» WHAT TO DO
Copy the records out again in full, keeping them identical.

Collected data:
Lemma admin_others p e : deletes p = false →
  keeps (frozen (λ s, (c_keys s, content s, voting s, (c_domains s, c_ports s, c_ips s)))) (admin_handler p e).
Proof.
  destruct p; try discriminate; intros _; cbn [admin_handler];
    unfold UserAdd_post, ResetPass_admin, GroupEdit_user, ResourceAdd_post, ResourceDelete_get,
      ResourceEdit_admin, ResourceEdit_prepare,
      ResourceSimpleAdd_post, AllUserResourceAdd_post, GroupMerge_post, GroupManagement_add,
      GroupManagement_edit, GroupManagement_delete, admin_user, named_user, managed_group,
      add_resources, add_resource, resource_mail_notice, sendmsg, init_account, add_profile,
      redirect_next, need_permission, no, get_text.
  all: frozen_auto.
Qed.
Lemma admin_users p e :
  deletes p = false →
  has_char dollar (admin_salt p) = false → keeps (inv_rel users_ok) (admin_handler p e).
Proof.
  intros Hdel Hsalt. destruct p; try discriminate; clear Hdel; cbn [admin_handler admin_salt] in *.
  1: { unfold UserAdd_post, need_permission. destruct (cur e); [|users_auto].
    apply keeps_bind; [apply _|apply keeps_ask; apply _|]. intros [|]; [|users_auto].
    destruct (create_user_form e) as [[name pw]|]; [|users_auto]. apply users_ask. intros w.
    destruct (user_by_name _ _) eqn:E; [apply users_at_keeps; users_auto|].
    apply users_at_add; [by apply enc_password_ok|done|]. intros u.
    users_auto; auto using users_init_account, users_add_profile. }
  all: unfold ResetPass_admin, GroupEdit_user, ResourceAdd_post, ResourceDelete_get,
      ResourceEdit_admin, ResourceEdit_prepare,
      ResourceSimpleAdd_post, AllUserResourceAdd_post, GroupMerge_post, GroupManagement_add,
      GroupManagement_edit, GroupManagement_delete, admin_user, named_user, managed_group,
      add_resources, add_resource, resource_mail_notice, sendmsg, redirect_next, need_permission, no, get_text.
  all: users_auto.
  apply users_modify; [done|]. intros U. right. by apply enc_password_ok.
Qed.
Lemma admin_ok p e s :
  has_char dollar (admin_salt p) = false → site_ok s → site_ok (request (admin_handler p e) s).1.
Proof.
  intros Hsalt Hs. destruct (deletes p) eqn:Hdel; [destruct p; try discriminate; by apply user_delete_ok|].
  pose proof (request_frozen _ _ s (admin_others p e Hdel)) as E.
  apply pair_equal_spec in E as [[[Ek Ec]%pair_equal_spec Ev]%pair_equal_spec E]. symmetry in Ek, Ec, Ev.
  apply site_by_parts with s; [done| | | | |done].
  - intros Hu. apply request_inv; [by apply admin_users|done].
  - by apply keys_ok_ext.
  - by apply content_ok_ext.
  - by apply votes_ok_ext.
Qed.
End accounts.

Lemma frozen_tag_loop {X} (f : Cloud → X) old dotag names taglist :
  (∀ (t : table ForumTopicTag) s, f (set_tbl t s) = f s) →
  keeps (frozen f) (tag_loop old dotag names taglist).
Proof.
  intros Hf. revert dotag taglist. induction names as [|n l IH]; intros dotag taglist; cbn [tag_loop];
    repeat first [apply IH | apply frozen_modify, Hf | apply frozen_add, Hf | apply frozen_delete, Hf
      | frozen_step | keeps_step].
Qed.
Lemma forum_others p e :
  keeps (frozen (λ s, (c_users s, c_keys s, content s, (c_domains s, c_ports s, c_ips s)))) (forum_handler p e).
Proof.
  destruct p; cbn [forum_handler]; open_forum.
  all: repeat first [apply frozen_tag_loop; reflexivity | frozen_step | keeps_step].
Qed.
Lemma forum_ok p e s : site_ok s → site_ok (request (forum_handler p e) s).1.
Proof.
  intros Hs. pose proof (request_frozen _ _ s (forum_others p e)) as E.
  apply pair_equal_spec in E as [[[Eu Ek]%pair_equal_spec Ec]%pair_equal_spec E]. symmetry in Eu, Ek, Ec.
  apply site_by_parts with s; [done| | | |apply votes_handler|done].
  - by apply users_ok_ext.
  - by apply keys_ok_ext.
  - by apply content_ok_ext.
Qed.

(** ** The administration of the site and of networks *)

Section admin.
Context {TextI : SiteText} {IPyI : IPy}.
#[local] Set Default Proof Using "All".

Lemma content_others p e :
  keeps (frozen (λ s, (c_users s, c_keys s, voting s, (c_domains s, c_ports s, c_ips s)))) (site_handler p e).
Proof.
  destruct p; cbn [site_handler]; open_site;
    unfold set_config, set_lyconfig, load_config, upsert, delete_if, redirect_next, need_permission, no, get_text.
  all: frozen_auto.
Qed.
Lemma content_pages_ok p e s : site_ok s → site_ok (request (site_handler p e) s).1.
Proof.
  intros Hs. pose proof (request_frozen _ _ s (content_others p e)) as E.
  apply pair_equal_spec in E as [[[Eu Ek]%pair_equal_spec Ev]%pair_equal_spec E]. symmetry in Eu, Ek, Ev.
  apply site_by_parts with s; [done| | |apply content_handler| |done].
  - by apply users_ok_ext.
  - by apply keys_ok_ext.
  - by apply votes_ok_ext.
Qed.
(** A socket that takes only a part of the buffer is no failure for the sender:
    the result is [True], and the reader waits for the rest. *)
Lemma send_msg_partial msg key body n :
  key ≠ EmptyString →
  dumps (msg_body msg key None None) = Some body → sendable body → (0 < n < 8)%nat →
  ∃ wire, send_msg (SendAccept n) msg (Some key) None None = Sent true wire ∧
    read_msg (arrive [wire]) = (MsgWaits, []).
Proof.
  intros Hk Hd [H0 Hm] Hn. unfold bodymax in Hm. unfold send_msg.
  destruct key as [|c key]; [done|]. rewrite Hd, pack_head_Some by lia.
  eexists. split; [done|]. set (w := take n _).
  assert (length w = n) as Hw.
  { unfold w. rewrite length_take, !length_app, u32_length. simpl. lia. }
  clearbody w. unfold read_msg, _read_from_stream, headlen.
  destruct (read_loop_turn 8 8 [] w []) as [Hk' E]; [lia|by destruct w; simpl in *; [lia|]|].
  change (arrive [w]) with [Arrive w]. rewrite E, Hw. clear E.
  rewrite (Nat.min_r _ n), drop_ge by lia. rewrite decide_True by done.
  rewrite (proj2 (Nat.eqb_neq 8 n)) by lia. done.
Qed.

(** ** The channel two programs share *)

(** A connection, one direction of it: the bodies given to [send_msg], the
    chunks on the way, the bodies [read_msg] handed on. *)
Record link := mkLink { sent : list json; fly : list bytes; received : list json }.

(** A message is written, the network cuts and joins chunks, a message is read.
    A message enters only if its text is within [bodymax] and the socket takes
    the whole of it. *)
Inductive link_step : link → link → Prop :=
  | link_send sn cs rv msg key call call_me body n :
      key ≠ EmptyString →
      dumps (msg_body msg key call call_me) = Some body → sendable body →
      (8 + length body ≤ n)%nat →
      ∀ wire, send_msg (SendAccept n) msg (Some key) call call_me = Sent true wire →
      link_step (mkLink sn cs rv)
        (mkLink (sn ++ [msg_body msg key call call_me]) (cs ++ [wire]) rv)
  | link_cut sn cs rv cs' :
      concat cs' = concat cs → solid cs' →
      link_step (mkLink sn cs rv) (mkLink sn cs' rv)
  | link_read sn cs rv m cs' :
      read_msg (arrive cs) = (Msg m, arrive cs') →
      link_step (mkLink sn cs rv) (mkLink sn cs' (rv ++ [m_body m])).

» SOLVED PROBLEM
Lemma admin_others p e : deletes p = false →
  keeps (frozen (λ s, (c_keys s, content s, voting s, (c_domains s, c_ports s, c_ips s)))) (admin_handler p e).
Proof.
  destruct p; try discriminate; intros _; cbn [admin_handler];
    unfold UserAdd_post, ResetPass_admin, GroupEdit_user, ResourceAdd_post, ResourceDelete_get,
      ResourceEdit_admin, ResourceEdit_prepare,
      ResourceSimpleAdd_post, AllUserResourceAdd_post, GroupMerge_post, GroupManagement_add,
      GroupManagement_edit, GroupManagement_delete, admin_user, named_user, managed_group,
      add_resources, add_resource, resource_mail_notice, sendmsg, init_account, add_profile,
      redirect_next, need_permission, no, get_text.
  all: frozen_auto.
Qed.
Lemma admin_users p e :
  deletes p = false →
  has_char dollar (admin_salt p) = false → keeps (inv_rel users_ok) (admin_handler p e).
Proof.
  intros Hdel Hsalt. destruct p; try discriminate; clear Hdel; cbn [admin_handler admin_salt] in *.
  1: { unfold UserAdd_post, need_permission. destruct (cur e); [|users_auto].
    apply keeps_bind; [apply _|apply keeps_ask; apply _|]. intros [|]; [|users_auto].
    destruct (create_user_form e) as [[name pw]|]; [|users_auto]. apply users_ask. intros w.
    destruct (user_by_name _ _) eqn:E; [apply users_at_keeps; users_auto|].
    apply users_at_add; [by apply enc_password_ok|done|]. intros u.
    users_auto; auto using users_init_account, users_add_profile. }
  all: unfold ResetPass_admin, GroupEdit_user, ResourceAdd_post, ResourceDelete_get,
      ResourceEdit_admin, ResourceEdit_prepare,
      ResourceSimpleAdd_post, AllUserResourceAdd_post, GroupMerge_post, GroupManagement_add,
      GroupManagement_edit, GroupManagement_delete, admin_user, named_user, managed_group,
      add_resources, add_resource, resource_mail_notice, sendmsg, redirect_next, need_permission, no, get_text.
  all: users_auto.
  apply users_modify; [done|]. intros U. right. by apply enc_password_ok.
Qed.
Lemma admin_ok p e s :
  has_char dollar (admin_salt p) = false → site_ok s → site_ok (request (admin_handler p e) s).1.
Proof.
  intros Hsalt Hs. destruct (deletes p) eqn:Hdel; [destruct p; try discriminate; by apply user_delete_ok|].
  pose proof (request_frozen _ _ s (admin_others p e Hdel)) as E.
  apply pair_equal_spec in E as [[[Ek Ec]%pair_equal_spec Ev]%pair_equal_spec E]. symmetry in Ek, Ec, Ev.
  apply site_by_parts with s; [done| | | | |done].
  - intros Hu. apply request_inv; [by apply admin_users|done].
  - by apply keys_ok_ext.
  - by apply content_ok_ext.
  - by apply votes_ok_ext.
Qed.
End accounts.

Lemma frozen_tag_loop {X} (f : Cloud → X) old dotag names taglist :
  (∀ (t : table ForumTopicTag) s, f (set_tbl t s) = f s) →
  keeps (frozen f) (tag_loop old dotag names taglist).
Proof.
  intros Hf. revert dotag taglist. induction names as [|n l IH]; intros dotag taglist; cbn [tag_loop];
    repeat first [apply IH | apply frozen_modify, Hf | apply frozen_add, Hf | apply frozen_delete, Hf
      | frozen_step | keeps_step].
Qed.
Lemma forum_others p e :
  keeps (frozen (λ s, (c_users s, c_keys s, content s, (c_domains s, c_ports s, c_ips s)))) (forum_handler p e).
Proof.
  destruct p; cbn [forum_handler]; open_forum.
  all: repeat first [apply frozen_tag_loop; reflexivity | frozen_step | keeps_step].
Qed.
Lemma forum_ok p e s : site_ok s → site_ok (request (forum_handler p e) s).1.
Proof.
  intros Hs. pose proof (request_frozen _ _ s (forum_others p e)) as E.
  apply pair_equal_spec in E as [[[Eu Ek]%pair_equal_spec Ec]%pair_equal_spec E]. symmetry in Eu, Ek, Ec.
  apply site_by_parts with s; [done| | | |apply votes_handler|done].
  - by apply users_ok_ext.
  - by apply keys_ok_ext.
  - by apply content_ok_ext.
Qed.

(** ** The administration of the site and of networks *)

Section admin.
Context {TextI : SiteText} {IPyI : IPy}.
#[local] Set Default Proof Using "All".

Lemma content_others p e :
  keeps (frozen (λ s, (c_users s, c_keys s, voting s, (c_domains s, c_ports s, c_ips s)))) (site_handler p e).
Proof.
  destruct p; cbn [site_handler]; open_site;
    unfold set_config, set_lyconfig, load_config, upsert, delete_if, redirect_next, need_permission, no, get_text.
  all: frozen_auto.
Qed.
Lemma content_pages_ok p e s : site_ok s → site_ok (request (site_handler p e) s).1.
Proof.
  intros Hs. pose proof (request_frozen _ _ s (content_others p e)) as E.
  apply pair_equal_spec in E as [[[Eu Ek]%pair_equal_spec Ev]%pair_equal_spec E]. symmetry in Eu, Ek, Ev.
  apply site_by_parts with s; [done| | |apply content_handler| |done].
  - by apply users_ok_ext.
  - by apply keys_ok_ext.
  - by apply votes_ok_ext.
Qed.
(** A socket that takes only a part of the buffer is no failure for the sender:
    the result is [True], and the reader waits for the rest. *)
Lemma send_msg_partial msg key body n :
  key ≠ EmptyString →
  dumps (msg_body msg key None None) = Some body → sendable body → (0 < n < 8)%nat →
  ∃ wire, send_msg (SendAccept n) msg (Some key) None None = Sent true wire ∧
    read_msg (arrive [wire]) = (MsgWaits, []).
Proof.
  intros Hk Hd [H0 Hm] Hn. unfold bodymax in Hm. unfold send_msg.
  destruct key as [|c key]; [done|]. rewrite Hd, pack_head_Some by lia.
  eexists. split; [done|]. set (w := take n _).
  assert (length w = n) as Hw.
  { unfold w. rewrite length_take, !length_app, u32_length. simpl. lia. }
  clearbody w. unfold read_msg, _read_from_stream, headlen.
  destruct (read_loop_turn 8 8 [] w []) as [Hk' E]; [lia|by destruct w; simpl in *; [lia|]|].
  change (arrive [w]) with [Arrive w]. rewrite E, Hw. clear E.
  rewrite (Nat.min_r _ n), drop_ge by lia. rewrite decide_True by done.
  rewrite (proj2 (Nat.eqb_neq 8 n)) by lia. done.
Qed.

(** ** The channel two programs share *)

(** A connection, one direction of it: the bodies given to [send_msg], the
    chunks on the way, the bodies [read_msg] handed on. *)
Record link := mkLink { sent : list json; fly : list bytes; received : list json }.

(** A message is written, the network cuts and joins chunks, a message is read.
    A message enters only if its text is within [bodymax] and the socket takes
    the whole of it. *)
Inductive link_step : link → link → Prop :=
  | link_send sn cs rv msg key call call_me body n :
      key ≠ EmptyString →
      dumps (msg_body msg key call call_me) = Some body → sendable body →
      (8 + length body ≤ n)%nat →
      ∀ wire, send_msg (SendAccept n) msg (Some key) call call_me = Sent true wire →
      link_step (mkLink sn cs rv)
        (mkLink (sn ++ [msg_body msg key call call_me]) (cs ++ [wire]) rv)
  | link_cut sn cs rv cs' :
      concat cs' = concat cs → solid cs' →
      link_step (mkLink sn cs rv) (mkLink sn cs' rv)
  | link_read sn cs rv m cs' :
      read_msg (arrive cs) = (Msg m, arrive cs') →
      link_step (mkLink sn cs rv) (mkLink sn cs' (rv ++ [m_body m])).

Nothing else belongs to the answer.